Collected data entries
== Segment start ==

Definition io_delay : M unit :=
  io_inbi 128 ;; io_inbi 128 ;; io_inbi 128 ;; io_inbi 128 ;; skip.
Definition io_outb_d (port b : Z) : M unit := io_outb port b ;; io_delay.
Definition io_outbi_d (port b : Z) : M unit := io_outbi port b ;; io_delay.
Definition io_inb_d (port : Z) : M Z := r ← io_inb port; io_delay ;; mret r.
Definition io_inbi_d (port : Z) : M Z := r ← io_inbi port; io_delay ;; mret r.

Definition cli : M unit := log EvCli.
Definition sti : M unit := log EvSti.
End IO.

(** Run straight-line code on a state. *)
Ltac run :=
  cbv [mbind SM_bind mret SM_ret gets modify skip load8 load16 load32 load_bytes store8 store16
       store32 store_bytes do_memcpy do_memset upd_mem upd_vga upd_pci upd_net upd_pcnet32
       upd_rtl8101 upd_ne2000].

(** ** Reading back what was written *)

Implicit Types (m : gmap Z Z) (a b v : Z) (l : list Z) (n : nat).

Lemma rd8_range m a : 0 <= rd8 m a < 256.
Proof. apply u8_range. Qed.

Lemma rd8_cong m a b : u32 a = u32 b -> rd8 m a = rd8 m b.
Proof. unfold rd8. by intros ->. Qed.

Lemma rd8_wr8_eq m a b v : u32 a = u32 b -> rd8 (wr8 m a v) b = u8 v.
Proof. intros E. unfold rd8, wr8. rewrite E, lookup_insert_eq. apply u8_u8. Qed.

Lemma rd8_wr8_ne m a b v : u32 a <> u32 b -> rd8 (wr8 m a v) b = rd8 m b.
Proof. intros E. unfold rd8, wr8. by rewrite lookup_insert_ne. Qed.

Lemma rd8_wr8 m a b v : rd8 (wr8 m a v) b = if u32 a =? u32 b then u8 v else rd8 m b.
Proof.
  destruct (u32 a =? u32 b) eqn:E; bool_to_prop;
    [by apply rd8_wr8_eq | by apply rd8_wr8_ne].
Qed.

(** The byte at [b] after a block write at [a]: the block when [b] lies inside
    it, the old byte otherwise. *)
Lemma rd8_wr_bytes l : forall m a b,
  Z.of_nat (length l) <= 4294967296 ->
  rd8 (wr_bytes m a l) b =
    match l !! Z.to_nat (u32 (b - a)) with
    | Some v => u8 v
    | None => rd8 m b
    end.
Proof.
  induction l as [|v l IH]; intros m a b Hlen; cbn [wr_bytes length] in *; [done|].
  rewrite IH by lia. rewrite rd8_wr8.
  destruct (decide (u32 b = u32 a)) as [E|E].
  - replace (u32 (b - a)) with 0 by wrap_lia.
    rewrite lookup_ge_None_2 by wrap_lia.
    rewrite (proj2 (Z.eqb_eq _ _)) by done. done.
  - replace (Z.to_nat (u32 (b - a))) with (S (Z.to_nat (u32 (b - (a + 1))))) by wrap_lia.
    cbn [lookup list_lookup].
    rewrite (proj2 (Z.eqb_neq _ _)) by congruence. done.
Qed.

Lemma rd8_wr_bytes_out m a l b :
  Z.of_nat (length l) <= u32 (b - a) -> rd8 (wr_bytes m a l) b = rd8 m b.
Proof.
  intros Hl. pose proof (u32_range (b - a)).
  rewrite rd8_wr_bytes by lia. by rewrite lookup_ge_None_2 by lia.
Qed.

Lemma length_rd_bytes m a n : length (rd_bytes m a n) = n.
Proof. unfold rd_bytes. by rewrite length_fmap, length_seq. Qed.

Lemma rd_bytes_lookup m a n i :
  (i < n)%nat -> rd_bytes m a n !! i = Some (rd8 m (a + Z.of_nat i)).
Proof. intros. unfold rd_bytes. by rewrite list_lookup_fmap, lookup_seq_lt by lia. Qed.

Lemma rd_bytes_ext m m' a a' n :
  (forall i, (i < n)%nat -> rd8 m (a + Z.of_nat i) = rd8 m' (a' + Z.of_nat i)) ->
  rd_bytes m a n = rd_bytes m' a' n.
Proof.
  intros E. apply list_eq_same_length with n; rewrite ?length_rd_bytes; try done.
  intros i x y Hi. rewrite !rd_bytes_lookup by done. rewrite E by done. congruence.
Qed.

Lemma rd_bytes_S m a n : rd_bytes m a (S n) = rd8 m a :: rd_bytes m (a + 1) n.
Proof.
  unfold rd_bytes. cbn [seq fmap list_fmap]. f_equal; [f_equal; lia|].
  rewrite <- fmap_S_seq, <- list_fmap_compose.
  apply list_fmap_ext. intros i x _. unfold compose. f_equal. lia.
Qed.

== Segment end ==

- Assignment -
Pull out all lines of the data with the string "mret".

- Task response -
Definition io_inb_d (port : Z) : M Z := r ← io_inb port; io_delay ;; mret r.
Definition io_inbi_d (port : Z) : M Z := r ← io_inbi port; io_delay ;; mret r.
  cbv [mbind SM_bind mret SM_ret gets modify skip load8 load16 load32 load_bytes store8 store16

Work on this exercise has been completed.